I couldn’t find him anywhere. His word which had been alive and vibrant to me was dead and lifeless. There was no hope or encouragement in it. Verses and phrases used to jump off the page but now sat there meaningless and uninspiring. I became aware that I wasn’t even praying anymore. I don’t recall making any conscious decision to stop. I gradually became aware that I didn’t want or need any help in the form of faith. Faith had utterly failed to keep me safe.
Instead I started reasoning things out. I started researching various aspects of the stroke online. I found scientific explanations for all the bizarre things that had happened to me. I started communicating with other survivors and I started seeing disturbing similarities in our experiences. I started seeing inexplicable things that had happened to my mother-in-law were happening to me. I came to the conclusion that the best thing I could do was to keep my mind active.
The spectacular failure of my faith led me to research church history which in turn led me to question church doctrines. That led to further bible study. When you study the bible with the faith blinders off you become aware how poorly written it actually is. There is no consistent eloquence in its words. There are literally hundreds of pages of the poorest written drivel you will ever read. There are contradictions of contradictions, errors, and flat out lies. The god depicted in the old testament is a monster, the behavior of his saints is atrocious. But that shouldn’t be surprising because they act just like him.
Or is it he acts just like the barbarians they are? I get confused.
Jesus is no better. He is exactly the same yesterday, today, and forever. That being the case, he must be just as much of a barbarian as his father. He said all of god’s promises were yes and amen in him, he said faith could move mountains, he said he would never fail nor forsake you, he said he was coming back in his follower’s lifetimes. He lied.

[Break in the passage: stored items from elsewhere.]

(* ===== verification/Webhook.v ===== *)
(** * Admission

    [internal/webhook/mutating.go] and [internal/matcher/matcher.go]: the
    mutating webhook that puts Kompakt's scheduling gates on a pod whose label
    names a profile; and how its gates fit with the controller's release. *)

From S2P Require Import Prelude GoStrings GoTime Kube Scheduling Ledger Rules Inflight.
From S2P Require Import Status Release Sync Rebuild Reconcile Decisions Safety.

(** [gateNames] *)
Definition gateNames : gmap string string := list_to_map [
  ("WaitForWorkloadPacking", "kompakt.io/wait-for-workload-packing");
  ("WaitForNodeReady", "kompakt.io/wait-for-node-ready");
  ("WaitForImagePrePull", "kompakt.io/awaiting-image-prepull");
  ("WaitForMIGProfile", "kompakt.io/awaiting-mig-reconfig");
  ("WaitForCoLocation", "kompakt.io/awaiting-colocation")].

(** [admission.Response]: the code of an error, the reason of an admission, the
    message of a denial, or the original and the patched object. *)
Inductive response :=
  | Errored (code : Z)
  | Allowed (reason : string)
  | Denied (message : string)
  | Patched (raw patched : string).

Section gates.
Context {K : Kube}.

(** The loop over the profile's rules. *)
Definition build_gates (rs : list RuleRef) : list PodSchedulingGate :=
  foldl (λ gates rule,
    match gateNames !! ruleref_Name rule with
    | None => gates
    | Some gateName => gates ++ [{| gate_Name := gateName |}]
    end) [] rs.

(** The pod with its trace and its gates. *)
Definition gated_by (pod : Pod) (traceID : string) (gates : list PodSchedulingGate) : Pod :=
  let pod := set_Annotations pod
    (sinsert AnnotationTraceID traceID (Some (smap (pod_Annotations pod)))) in
  set_SchedulingGates pod (pod_SchedulingGates pod ++ gates).

Definition gate_of (r : RuleRef) : option PodSchedulingGate :=
  (λ g, {| gate_Name := g |}) <$> gateNames !! ruleref_Name r.

Lemma build_gates_omap rs : build_gates rs = omap gate_of rs.
Proof.
  unfold build_gates.
  assert (∀ acc, foldl (λ gates rule, match gateNames !! ruleref_Name rule with
    | None => gates | Some gateName => gates ++ [{| gate_Name := gateName |}] end) acc rs
    = acc ++ omap gate_of rs) as H; [|by rewrite H].
  induction rs as [|r rs IH]; intros acc; [by rewrite app_nil_r|].
  cbn [foldl]. rewrite IH. unfold gate_of at 2. csimpl. fold gate_of.
  destruct (gateNames !! ruleref_Name r); [|done]. by rewrite <- app_assoc.
Qed.

Lemma gateNames_kompakt : map_Forall (λ _ g, HasPrefix g GatePrefix = true) gateNames.
Proof. decide_true. Qed.

Lemma gateNames_inj r1 r2 g : gateNames !! r1 = Some g → gateNames !! r2 = Some g → r1 = r2.
Proof.
  assert (map_Forall (λ r1 g1, map_Forall (λ r2 g2, g1 = g2 → r1 = r2) gateNames) gateNames)
    as H by decide_true.
  intros H1 H2. exact (H r1 g H1 r2 g H2 eq_refl).
Qed.

Lemma build_gates_kompakt rs : Forall (λ g, kompakt_gate g = true) (build_gates rs).
Proof.
  rewrite build_gates_omap. apply Forall_forall. intros g (r & _ & Hr)%list_elem_of_omap.
  unfold gate_of in Hr. apply fmap_Some in Hr as (name & Hn & ->).
  by apply (gateNames_kompakt (ruleref_Name r)).
Qed.

Lemma build_gates_NoDup rs : NoDup (ruleref_Name <$> rs) → NoDup (build_gates rs).
Proof.
  rewrite build_gates_omap. induction rs as [|r rs IH]; [by constructor|].
  rewrite fmap_cons. intros [Hr Hrs]%NoDup_cons. csimpl.
  destruct (gate_of r) as [g|] eqn:Hg; [|by apply IH]. apply NoDup_cons. split; [|by apply IH].
  intros (r' & Hr' & Hg')%list_elem_of_omap. apply Hr.
  unfold gate_of in *. apply fmap_Some in Hg as (n & Hn & ->).
  apply fmap_Some in Hg' as (n' & Hn' & [= ->]).
  rewrite (gateNames_inj _ _ _ Hn Hn'). by apply list_elem_of_fmap_2.
Qed.

Lemma build_gates_nil rs :
  build_gates rs = [] ↔ ∀ r, r ∈ rs → gateNames !! ruleref_Name r = None.
Proof.
  rewrite build_gates_omap. induction rs as [|r rs IH].
  { split; [|done]. by intros _ r ?%not_elem_of_nil. }
  setoid_rewrite elem_of_cons. csimpl.
  assert (gate_of r = None ↔ gateNames !! ruleref_Name r = None) as Hr by apply fmap_None.
  destruct (gate_of r) as [g|].
  - split; [done|]. intros H. by specialize (proj2 Hr (H r (or_introl eq_refl))).
  - rewrite IH. split; [intros H r' [->|?]; [by apply Hr|by apply H]|auto].
Qed.

(** C17: gates are injected and removed symmetrically.  The gates the webhook
    adds are all Kompakt's, so the controller acts on the pod, and its release,
    with whatever reason and target, leaves exactly the gates the pod had
    before admission when none of those were Kompakt's.  When the profile names
    each rule once and the pod had none of the gates, the gates of the admitted
    pod are distinct, as the API server requires. *)
Theorem inject_then_release pod traceID rs target reason :
  Forall (λ g, kompakt_gate g = false) (pod_SchedulingGates pod) →
  let p := gated_by pod traceID (build_gates rs) in
  hasKompaktGates p = negb (bool_decide (build_gates rs = [])) ∧
  pod_SchedulingGates (released_pod p target reason) = pod_SchedulingGates pod ∧
  (NoDup (pod_SchedulingGates pod) → NoDup (ruleref_Name <$> rs) →
   NoDup (pod_SchedulingGates p)).
Proof.
  intros Hpod p. pose proof (build_gates_kompakt rs) as Hk.
  assert (pod_SchedulingGates p = pod_SchedulingGates pod ++ build_gates rs) as Hp by done.
  split_and!.
  - unfold hasKompaktGates. rewrite Hp. apply Bool.eq_iff_eq_true.
    rewrite has_gate_spec, negb_true_iff, bool_decide_eq_false. split.
    + intros (g & [Hg|Hg]%elem_of_app & Hkg); [|by intros E; rewrite E in Hg; set_solver].
      rewrite Forall_forall in Hpod. specialize (Hpod g Hg). congruence.
    + intros Hne. destruct (build_gates rs) as [|g gs]; [done|].
      apply Forall_cons in Hk as [Hg _]. exists g. split; [set_solver|done].
  - assert (∀ q, pod_SchedulingGates (released_pod q target reason) =
      remaining_gates (pod_SchedulingGates q)) as Hr
      by (intros; unfold released_pod; by case_bool_decide).
    rewrite Hr, Hp, remaining_gates_app, remaining_gates_others by done.
    by rewrite remaining_gates_kompakt, app_nil_r.
  - intros Hnd Hrs. rewrite Hp. apply NoDup_app. split; [done|].
    split; [|by apply build_gates_NoDup]. intros g Hg Hg'.
    rewrite Forall_forall in Hpod, Hk. specialize (Hpod g Hg). specialize (Hk g Hg').
    congruence.
Qed.
End gates.

Section webhook.
Context {K : Kube}.

(** The JSON codec of pods, the text of [%q], and the library that makes
    unique identifiers. *)
Context (Unmarshal : string → result Pod) (Marshal : Pod → result string).
Context (Quote : string → string) (uuid_New : string).

(** [Resolve]: the error is wrapped, which keeps [IsNotFound]. *)
Definition Resolve (get : string → result PackingProfile) (name : string) :
  result PackingProfile :=
  match get name with
  | Err e => Err (GoError (err_NotFound e)
               ("resolve profile " +:+ Quote name +:+ ": " +:+ err_Error e))
  | Ok profile => Ok profile
  end.

Definition webhook_metrics (now : Clock) (outcome : string) : list effect :=
  [MetricInc "WebhookRequestsTotal" [outcome];
   MetricObserve "WebhookRequestDuration" [outcome]
     (Seconds (time_Sub (now "webhookEnd" 0%nat) (now "webhookStart" 0%nat)))].

Definition Handle (get : string → result PackingProfile) (now : Clock) (raw : string) :
  list effect * response :=
  match Unmarshal raw with
  | Err _ => ([], Errored 400)
  | Ok pod =>
      if bool_decide (sget (pod_Labels pod) LabelExclude = "true")
      then (webhook_metrics now "passthrough", Allowed "excluded from gating")
      else
        match slookup (pod_Labels pod) LabelProfile with
        | None => (webhook_metrics now "passthrough", Allowed "no packing profile label")
        | Some profileName =>
            match Resolve get profileName with
            | Err _ =>
                (webhook_metrics now "reject",
                 Denied ("PackingProfile " +:+ Quote profileName +:+ " not found"))
            | Ok profile =>
                let gates := build_gates (spec_Rules (profile_Spec profile)) in
                if (length gates =? 0)%nat
                then (webhook_metrics now "passthrough", Allowed "no gates to inject")
                else
                  let traceID := take_str 8 uuid_New in
                  let pod := gated_by pod traceID gates in
                  match Marshal pod with
                  | Err _ => ([], Errored 500)
                  | Ok patched => (webhook_metrics now "gate", Patched raw patched)
                  end
            end
        end
  end.

(** C18: admission.  A request whose pod cannot be read fails; a pod that is
    excluded, names no profile, or names a profile without rules that gate is
    admitted as it is; a pod that names a profile which cannot be read is
    denied; every other pod is admitted with its trace identifier and one gate
    for each rule that has one, in the order of the rules, after the gates it
    had.  Exclusion wins over everything else. *)
Theorem Handle_decides get now raw :
  let res := (Handle get now raw).2 in
  match Unmarshal raw with
  | Err _ => res = Errored 400
  | Ok pod =>
      if decide (sget (pod_Labels pod) LabelExclude = "true")
      then res = Allowed "excluded from gating"
      else match slookup (pod_Labels pod) LabelProfile with
           | None => res = Allowed "no packing profile label"
           | Some pn =>
               match get pn with
               | Err _ => res = Denied ("PackingProfile " +:+ Quote pn +:+ " not found")
               | Ok profile =>
                   let gates := omap gate_of (spec_Rules (profile_Spec profile)) in
                   if decide (gates = []) then res = Allowed "no gates to inject"
                   else
                     ∃ pod', pod_SchedulingGates pod' = pod_SchedulingGates pod ++ gates ∧
                       slookup (pod_Annotations pod') AnnotationTraceID =
                         Some (take_str 8 uuid_New) ∧
                       (∀ k, k ≠ AnnotationTraceID →
                          slookup (pod_Annotations pod') k = slookup (pod_Annotations pod) k) ∧
                       res = match Marshal pod' with
                             | Ok patched => Patched raw patched
                             | Err _ => Errored 500
                             end
               end
           end
  end.
Proof.
  intros res. unfold res, Handle, Resolve. destruct (Unmarshal raw) as [pod|e]; [|done].
  case_bool_decide; case_decide; try done.
  destruct (slookup (pod_Labels pod) LabelProfile) as [pn|]; [|done].
  destruct (get pn) as [profile|e]; [|done]. rewrite <- build_gates_omap.
  destruct (build_gates (spec_Rules (profile_Spec profile))) as [|g gs] eqn:Hg; [done|].
  cbn [length Nat.eqb]. rewrite decide_False by done.
  exists (gated_by pod (take_str 8 uuid_New) (g :: gs)). split; [done|].
  unfold gated_by. cbn [pod_Annotations set_SchedulingGates set_Annotations].
  split_and!.
  - rewrite slookup_sinsert. by rewrite decide_True.
  - intros k Hk. rewrite slookup_sinsert. by rewrite decide_False.
  - by destruct (Marshal _).
Qed.

End webhook.

Section unimplemented.
Context {K : Kube} {O : MapOrder}.

(** Rules with a gate but no implementation do not hold.  The two rules the
    controller implements have gates; a profile that only names other rules,
    such as WaitForImagePrePull, gets its pods gated by the webhook, and the
    first reconciliation after a rebuild releases them as if there were
    capacity, without a target. *)
Theorem unimplemented_rules_release env r pod pn profile r1 :
  synced env r pod pn profile r1 → evaluates env pod profile →
  (∀ ref, ref ∈ spec_Rules (profile_Spec profile) → Registry !! ruleref_Name ref = None) →
  (∀ name rule, Registry !! name = Some rule → is_Some (gateNames !! name)) ∧
  let '(r', es, res) := Reconcile env r in
  r_Ledger r' = r_Ledger r1 ∧ patches es = [(pod, released_pod pod "" "capacity")].
Proof.
  intros Hsy Hev Hnone. split.
  { intros name rule. rewrite Registry_lookup. repeat case_decide; try done; subst;
      intros _; eexists; vm_compute; reflexivity. }
  destruct (Reconcile_run env r) as (r' & es & d & s & -> & Hd & -> & _).
  destruct (evaluated_decision _ _ _ _ _ _ _ _ _ Hsy Hev Hd) as (l' & o & Hrun & -> & Ho).
  assert (∀ i refs t l l' o, rules_run pod profile i refs t l l' o →
    (∀ ref, ref ∈ refs → Registry !! ruleref_Name ref = None) →
    l' = l ∧ o = RulesRelease t) as H.
  { clear. induction 1 as [i t l|i ref refs t l l' o Hr Hrun IH
      |i ref refs t l l1 l' o rule v Hr|i ref refs t l l1 rule v Hr]; intros Hn.
    - done.
    - apply IH. intros ref' Hin. apply Hn. by right.
    - rewrite Hn in Hr; [done|left].
    - rewrite Hn in Hr; [done|left]. }
  destruct (H _ _ _ _ _ _ Hrun Hnone) as [-> ->]. by subst d.
Qed.
End unimplemented.

(** ** Witnesses *)

Definition ungated_pod : Pod (K := kube_milli) :=
  set_SchedulingGates (gated_pod Hour) [{| gate_Name := "example.com/other" |}].

Lemma inject_then_release_witness :
  Forall (λ g, kompakt_gate g = false) (pod_SchedulingGates ungated_pod) ∧
  pod_SchedulingGates (released_pod (gated_by ungated_pod "12345678"
    (build_gates [{| ruleref_Name := "WaitForNodeReady" |}])) "n1" "capacity") =
  pod_SchedulingGates ungated_pod.
Proof.
  assert (Forall (λ g, kompakt_gate g = false) (pod_SchedulingGates ungated_pod)) as H
    by (apply Forall_singleton; reflexivity).
  split; [exact H|].
  exact (proj1 (proj2 (inject_then_release ungated_pod "12345678"
    [{| ruleref_Name := "WaitForNodeReady" |}] "n1" "capacity" H))).
Defined.

Lemma unimplemented_rules_release_witness :
  is_Some (gateNames !! "WaitForImagePrePull") ∧
  patches (Reconcile (O := order_forward)
    (cluster (gated_pod Hour) ["WaitForImagePrePull"] [] Hour) fresh_reconciler).1.2 =
  [(gated_pod Hour, released_pod (gated_pod Hour) "" "capacity")].
Proof.
  split; [eexists; vm_compute; reflexivity|].
  pose proof (unimplemented_rules_release (O := order_forward)
    (cluster (gated_pod Hour) ["WaitForImagePrePull"] [] Hour) fresh_reconciler (gated_pod Hour)
    "p" (profile_with ["WaitForImagePrePull"]) _
    (synced_intro (O := order_forward) _ fresh_reconciler _ _ _
      (cluster_gated Hour ["WaitForImagePrePull"] [] Hour) eq_refl eq_refl)) as H.
  destruct (Reconcile _ _) as [[r' es] res]. apply H.
  - split; [discriminate|reflexivity].
  - intros ref ->%list_elem_of_singleton. rewrite Registry_lookup. reflexivity.
Defined.

(** A pod that already carries a gate, as a copy of a gated pod does, gets it
    twice. *)
Example gate_twice :
  pod_SchedulingGates (gated_by (set_SchedulingGates ungated_pod
    [{| gate_Name := "kompakt.io/wait-for-node-ready" |}]) "12345678"
    (build_gates [{| ruleref_Name := "WaitForNodeReady" |}])) =
  [{| gate_Name := "kompakt.io/wait-for-node-ready" |};
   {| gate_Name := "kompakt.io/wait-for-node-ready" |}].
Proof. vm_compute. reflexivity. Qed.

Then he said he would send you to hell for all of eternity for not believing him.
All this studying finally convinced me there is no god. Everything I believed was clearly contradicted by the very same book I used as a foundation. Faith requires you to make excuses when the words of that book fail to be true. Faith means choosing ignorance over reality, hopeful imagination over solid evidence.
But all I have to do is lie and praise god for bringing me through the crisis. I could inspire millions of Christians if I would just do that.
I would much rather tell the truth that religion and faith did absolutely nothing for me. Only by using my mind and its marvelous ability to reason was I able to survive. Millions of atheists would probably be inspired by that.